The potlatch tradition of giving practiced by the Kwakiutl and other Indian tribes of the Northwest includes re-gifting. In that tradition, I’d like to share several holiday gifts from friends, my attempt to redistribute the wealth of words I recently received.
First, a precious gift of “The Poems of William Cullen Bryant” published by THE HERITAGE PRESS in 1947, found at Bargain Books in Key West, and inscribed “Merry Christmas to Katharine, 1948, from Mother and Dad,” includes the beautiful poem of nature, “Thanatopsis.” Written when Bryant was only 17, it is a meditation on death. The title word is from the Greek thantos…death and opsis…sight. Reflective, yes, but not at all maudlin, it opens: “To him who in the love of Nature holds/Communion with her visible forms, she speaks/A various language…”
“The Word Museum, The Most Remarkable English Words Ever Forgotten” by Jeffrey Kacirk, 2000, Simon and Schuster, given by a dear friend who said she found it behind a row of shelved books, “clearly destined to be yours” opens with abracadabrant…marvelous or stunning and aflunters…in a state of disorder (“her hair was all aflunters.”) Each of its 224 pages has at least one word I want to lobby dictionary editors to bring back. They don’t make words like that any more! And how about mawmsey…sleepy; stupid, as from lack of rest or over-drinking.
From an artist friend, I received “The Book of Hard Words” by David Bramwell, 2008, Ivy Press. This little jewel, a visual dictionary, defines, gives the etymology, and provides an example of usage for only one word per page! Each word is charmingly illustrated to provide what is called the “Read it-See it-Know it-Use it system.” Matroclinous…taking after one’s mother (from Latin mater and Greek klinein…to learn) and echopraxia…the compulsion to repeat or imitate the movements and postures of those around one (from Greek echo…repeat and praxia…action) are among the entries. This gift included a very special artist-made bookmark.
On December 26, I celebrated Kwanzaa at a service led by Rev. Randy Becker at the UU church in Key West. This Pan-African American holiday centers around a consideration of “The Seven Principles” which reaffirm the dignity of the human person in community. Each is expressed in a single Swahili word, Swahili being the most universal of the African languages. From a word perspective, it was the sixth principle, kuumba…creativity, that caught my attention. I wondered if it might be related to Kumbaya, the Joan Baez/ Peter, Paul and Mary folk song title we’ve all sung since the ‘60s on we-are-one-in-spirit occasions. But, no, kumbaya… “come by here,” I learned, is from Gullah, a creole pidgin dialect spoken by former slaves in the Sea Islands of South Carolina and Georgia. Originally an African-American spiritual title, it dates to the 1920s.

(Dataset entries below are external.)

(** * Site lifecycle operations of the agent (src/agent/site.py)

    A shallow embedding of the [Site] class: the steps and jobs are
    state-passing functions over an explicit [world], the calls to the
    collaborators (command runner, bench, proxy, clock) are logged in a
    trace and answered by an [environment].  The decorators [@step] and
    [@job] of agent/job.py record a run and re-raise what the method raises;
    they are left out, a method stands for its body. *)

From Stdlib Require Import ZArith NArith List String Ascii Lia.
From stdpp Require Import gmap strings list.
From Equations Require Import Equations.
From Equations.Prop Require Import Logic.
Import ListNotations.

Local Open Scope string_scope.
Local Open Scope list_scope.
Local Open Scope Z_scope.

(** ** Python strings *)

Module Py.

(** [s.endswith(suffix)]: [suffix] is [s] itself or a suffix of its tail. *)
Fixpoint endswith (s suffix : string) : bool :=
  String.eqb s suffix
  || match s with
     | EmptyString => false
     | String _ s' => endswith s' suffix
     end.

(** [s.startswith(p)] *)
Definition startswith (s p : string) : bool := String.prefix p s.

(** [s.replace(old, new)] for a non-empty [old]: scan from the left, replace
    every non-overlapping occurrence.  [skip] counts the characters of an
    occurrence that was just replaced and are still to be passed over. *)
Fixpoint replace_from (skip : nat) (old new s : string) : string :=
  match s with
  | EmptyString => EmptyString
  | String c s' =>
      match skip with
      | S k => replace_from k old new s'
      | O =>
          if String.prefix old s
          then new +:+ replace_from (String.length old - 1) old new s'
          else String c (replace_from O old new s')
      end
  end.

(** With an empty [old], Python inserts [new] before every character and at
    the end. *)
Fixpoint intersperse_str (new s : string) : string :=
  match s with
  | EmptyString => new
  | String c s' => new +:+ String c (intersperse_str new s')
  end.

Definition replace (s old new : string) : string :=
  match old with
  | EmptyString => intersperse_str new s
  | _ => replace_from O old new s
  end.

(** [s.split(sep)] for a one-character separator; [cur] is the piece being
    read.  The result is never empty: [split "" sep] is [[""]]. *)
Fixpoint split_from (sep : ascii) (cur : string) (s : string) : list string :=
  match s with
  | EmptyString => [cur]
  | String c s' =>
      if Ascii.eqb c sep
      then cur :: split_from sep EmptyString s'
      else split_from sep (cur +:+ String c EmptyString) s'
  end.

Definition split (s : string) (sep : ascii) : list string :=
  split_from sep EmptyString s.

(** Truthiness of a string: the empty string is false. *)
Definition truthy (s : string) : bool := negb (String.eqb s "").

(** [os.path.join(a, b)] on POSIX. *)
Definition path_join (a b : string) : string :=
  if startswith b "/" then b
  else if String.eqb a "" || endswith a "/" then a +:+ b
  else a +:+ "/" +:+ b.

(** [os.path.basename(p)]: what follows the last slash. *)
Fixpoint basename_from (cur : string) (p : string) : string :=
  match p with
  | EmptyString => cur
  | String c p' =>
      if Ascii.eqb c "/"%char
      then basename_from EmptyString p'
      else basename_from (cur +:+ String c EmptyString) p'
  end.

Definition basename (p : string) : string := basename_from EmptyString p.

End Py.

(** ** JSON values, as [json.load] returns them *)

#[local] Set Warnings "-register-all".

Inductive json :=
| JNull
| JBool (b : bool)
| JInt (n : Z)
| JStr (s : string)
| JArr (items : list json)
| JObj (members : list (string * json)).

(** ** Exceptions and results *)

(** What a command reports: the captured output and how long the call took
    (milliseconds of wall-clock time). *)
Record command_data := { output : string; duration : N }.

Inductive exn :=
| AgentException (data : command_data)
| ValueError (msg : string)
| TypeError (msg : string)
| OtherError (cls msg : string).

Definition exn_name (e : exn) : string :=
  match e with
  | AgentException _ => "AgentException"
  | ValueError _ => "ValueError"
  | TypeError _ => "TypeError"
  | OtherError cls _ => cls
  end.

Inductive result (A : Type) :=
| Ok (a : A)
| Raise (e : exn).
Arguments Ok {A} a.
Arguments Raise {A} e.

Definition is_ok {A} (r : result A) : bool :=
  match r with Ok _ => true | Raise _ => false end.

(** ** The site and its collaborators *)

Record Bench := {
  sites_directory : string;
  bench_host : string
}.

(** The attributes [Site.__init__] sets. *)
Record Site := {
  name : string;
  bench : Bench;
  directory : string;
  backup_directory : string;
  database : string;
  user : string;
  password : string;
  host : string
}.

(** What [bench.download_files] returns. *)
Record downloaded_files := {
  dl_directory : string;
  dl_database : string;
  dl_public : string;
  dl_private : string
}.

(** One entry of a directory, with what [os.path.getmtime] and [os.stat]
    report for it. *)
Record file_entry := {
  file_name : string;
  file_mtime : Z;
  file_size : Z
}.

(** Calls that leave the process, in the order they are made. *)
Inductive event :=
| DockerExecute (command : string)
| Execute (command : string)
| CreateMariadbUser (site root_password db : string)
| DropMariadbUser (site root_password db : string)
| DownloadFiles (site db_url public_url private_url : string)
| DeleteDownloadedFiles (dir : string)
| SetupNginx
| ReloadNginx
| Sleep (seconds : Z).

(** Modelled from the spec: the Command Runner of agent/base.py,
    "execute(commandLine, optionalStdin) -> {output, exitStatus}; fails with
    a CommandFailure carrying captured stdout/stderr and exit code".  A
    command either returns its data or raises [AgentException] with the data
    as payload. *)
Inductive command_outcome :=
| Returned (data : command_data)
| Failed (data : command_data).

(** The answers of the collaborators.  Each one sees the calls made so far,
    the last of which is the call being answered. *)
Record environment := {
  on_command : list event -> command_outcome;
  on_create_mariadb_user : list event -> result (string * string * string);
  on_drop_mariadb_user : list event -> result unit;
  on_download_files : list event -> result downloaded_files;
  on_delete_downloaded_files : list event -> result unit;
  on_setup_nginx : list event -> result unit;
  on_reload_nginx : list event -> result unit;
  (** content of <site>/private/backups, in [os.listdir] order *)
  on_listdir_backups : list event -> list file_entry;
  (** [json.loads] on the output of frappe.get_installed_apps: the
      array of app names, or the error it raises *)
  on_json_loads : string -> result (list string)
}.

Record world := {
  trace : list event;
  (** wall clock, in milliseconds *)
  clock : Z;
  (** content of site_config.json *)
  site_config : gmap string json;
  (** the staging directory .migrate as this process leaves it: [None] when
      it does not exist, else the files it found or put there (what the
      shell redirections of commands write is not tracked) *)
  staging : option (list string)
}.

Definition log (ev : event) (w : world) : world :=
  {| trace := trace w ++ [ev]; clock := clock w;
     site_config := site_config w; staging := staging w |}.

Definition tick (ms : Z) (w : world) : world :=
  {| trace := trace w; clock := clock w + ms;
     site_config := site_config w; staging := staging w |}.

Definition write_config (doc : gmap string json) (w : world) : world :=
  {| trace := trace w; clock := clock w;
     site_config := doc; staging := staging w |}.

Definition set_staging (d : option (list string)) (w : world) : world :=
  {| trace := trace w; clock := clock w;
     site_config := site_config w; staging := d |}.

(** ** State and exceptions *)

Definition M (A : Type) : Type := world -> result A * world.

Definition ret {A} (a : A) : M A := fun w => (Ok a, w).

Definition raise {A} (e : exn) : M A := fun w => (Raise e, w).

Definition bind {A B} (m : M A) (k : A -> M B) : M B :=
  fun w =>
    match m w with
    | (Ok a, w') => k a w'
    | (Raise e, w') => (Raise e, w')
    end.

Declare Scope py_scope.
Delimit Scope py_scope with py.
Notation "x <- m ;; k" := (bind m (fun x => k))
  (at level 100, m at next level, right associativity) : py_scope.
Notation "m ;; k" := (bind m (fun _ => k))
  (at level 100, right associativity) : py_scope.
Local Open Scope py_scope.

(** [try: body finally: cleanup].  The cleanup runs on both exits; the
    value or exception of the body is kept unless the cleanup raises. *)
Definition try_finally {A} (body : M A) (cleanup : M unit) : M A :=
  fun w =>
    let (r, w1) := body w in
    match cleanup w1 with
    | (Ok _, w2) => (r, w2)
    | (Raise e, w2) => (Raise e, w2)
    end.

(** A call to a collaborator: log it, then take the answer. *)
Definition call {A} (ev : event) (answer : list event -> result A) : M A :=
  fun w => let w' := log ev w in (answer (trace w'), w').

(** A pure computation that may raise. *)
Definition lift {A} (r : result A) : M A := fun w => (r, w).

(** [for x in xs: acc = body acc x] *)
Fixpoint for_fold {A S} (xs : list A) (body : S -> A -> M S) (acc : S)
  : M S :=
  match xs with
  | [] => ret acc
  | x :: xs' => acc' <- body acc x ;; for_fold xs' body acc'
  end.

(** [for x in xs: body x] *)
Fixpoint for_each {A} (xs : list A) (body : A -> M unit) : M unit :=
  match xs with
  | [] => ret tt
  | x :: xs' => body x ;; for_each xs' body
  end.

(** ** The Site class *)

Section SiteMethods.

Context (env : environment) (self : Site).

(** A command handed to the Command Runner.  The call takes the time the
    runner reports. *)
Definition run_command (ev : event) : M command_data :=
  fun w =>
    let w1 := log ev w in
    match on_command env (trace w1) with
    | Returned d => (Ok d, tick (Z.of_N (duration d)) w1)
    | Failed d => (Raise (AgentException d), tick (Z.of_N (duration d)) w1)
    end.

(** [Base.execute(command)] *)
Definition execute (command : string) : M command_data :=
  run_command (Execute command).

(** The command line [Site.bench_execute] hands to the bench. *)
Definition bench_command (command : string) : string :=
  "bench --site " +:+ name self +:+ " " +:+ command.

(** [Site.bench_execute(command)] *)
Definition bench_execute (command : string) : M command_data :=
  run_command (DockerExecute (bench_command command)).

(** Modelled from the spec: the [config] property of agent/base.py,
    "read() -> Document", reads the current document fresh. *)
Definition config : M (gmap string json) :=
  fun w => (Ok (site_config w), w).

(** Modelled from the spec: [setconfig] of agent/base.py persists the
    document with a single file write. *)
Definition setconfig (value : gmap string json) : M unit :=
  fun w => (Ok tt, write_config value w).

(** [dict.update(value)]: the keys of [value] overwrite. *)
Definition dict_update (d value : gmap string json) : gmap string json :=
  value ∪ d.

(** [for key in remove: d.pop(key, None)] *)
Definition pop_all (remove : list string) (d : gmap string json)
  : gmap string json :=
  foldl (fun acc key => delete key acc) d remove.

(** Truthiness of the optional list [remove]: [None] and [[]] are false. *)
Definition list_truthy {A} (l : option (list A)) : bool :=
  match l with
  | Some (_ :: _) => true
  | _ => false
  end.

(** [Site.update_config(value, remove=None)] *)
Definition update_config (value : gmap string json)
    (remove : option (list string)) : M unit :=
  new_config <- config ;;
  let new_config := dict_update new_config value in
  let new_config :=
    if list_truthy remove
    then pop_all (default [] remove) new_config
    else new_config in
  setconfig new_config.
(** The example of the design document: of three URLs the second cannot be
    reached, and the documents of the first and the third come back. *)
Lemma load_skips_failed_urls_example :
  (load TestDouble.env (TestDouble.start true "chrome")).2
  = inr [TestDouble.doc_a; TestDouble.doc_b] ∧
  length [TestDouble.doc_a; TestDouble.doc_b] = 3 - 1 ∧
  map source [TestDouble.doc_a; TestDouble.doc_b]
  = [Some "https://a.test"; Some "https://b.test"].
Proof.
  destruct (load_skips_failed_urls TestDouble.env
              (TestDouble.start true "chrome")
              (mkHeap (TestDouble.loader true "chrome")
                      [EvLaunch Chrome ["--headless"] None])
              (mkDriver Chrome 0))
    as (Hload & Hlen & Hsrc & _); [reflexivity|reflexivity|reflexivity|].
  split; [exact Hload|]. split; [exact Hlen|exact Hsrc].
Defined.

Lemma load_aborts_on_first_failure_example :
  load TestDouble.env (TestDouble.start false "chrome")
  = (mkHeap (TestDouble.loader false "chrome")
            [EvLaunch Chrome ["--headless"] None;
             EvGet (mkDriver Chrome 0) "https://a.test";
             EvPageSource (mkDriver Chrome 0);
             EvGet (mkDriver Chrome 0) "https://bad.test"],
     inl TestDouble.unreachable) ∧
  navigated (trace (load TestDouble.env (TestDouble.start false "chrome")).1)
  = ["https://a.test"; "https://bad.test"].
Proof.
  apply (load_aborts_on_first_failure TestDouble.env
           (TestDouble.start false "chrome")
           (mkHeap (TestDouble.loader false "chrome")
                   [EvLaunch Chrome ["--headless"] None])
           (mkDriver Chrome 0) 1
           (mkAttempt "https://bad.test"
              (mkHeap (TestDouble.loader false "chrome")
                      [EvLaunch Chrome ["--headless"] None;
                       EvGet (mkDriver Chrome 0) "https://a.test";
                       EvPageSource (mkDriver Chrome 0)])
              (inl TestDouble.unreachable))
           TestDouble.unreachable);
    [reflexivity|reflexivity|reflexivity|reflexivity|].
  vm_compute. repeat constructor.
Defined.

Sometime back, a friend e-mailed suggesting I write a column on onomatopoeia, and offered borborygmus…the sound of intestinal rumbling. I’m sorry I forgot to include it last month…it’s a terrific example dating back to the Greeks and supports the theory that onomatopoeic or imitative words may have been the first uttered. This word lay in waiting for more than two millennia before getting a second job in plumbing. “All the toilets and waterpipes in the house had been suddenly seized with borborygmic convulsions,” wrote Nabokov in 1969 in “Ada.”
“Old Possum’s Book of Practical Cats” is a wonderful gift from a loving friend. T.S. Eliot’s book of poetry was the basis of “CATS,” the second longest running musical in Broadway history. In the last stanza of “The Naming of Cats” I jumped with delight on a word I didn’t know: “When you notice a cat in profound meditation,/The reason, I tell you, is always the same:/His mind is engaged in a rapt contemplation/Of the thought, of the thought, of the thought of his name:/His ineffable effable/Effanineffable/Deep and inscrutable singular Name.”
Down the rabbit hole I went trying to find its meaning, or to discern the poet’s creativity with words…(did I see the word ‘feline’ embedded anagrammatically in effanineffable?) Finally, the “Urban Dictionary” clued me in: non-screwable; used by asexuals to describe themselves!! It seems that ‘effa’ means ‘the eff word’ used more in days when people were less reluctant to cuss. Eliot used it as a prefix to emphasize the word ineffable! Because it’s as unique as they are, asexuals adopted it in a sense that suited. The UD had another word that employs the same construction, effanepic…descriptive of anything with a high degree of epic qualities.
I’m tempted to wish you an effanepic New Year full of great memories in the making!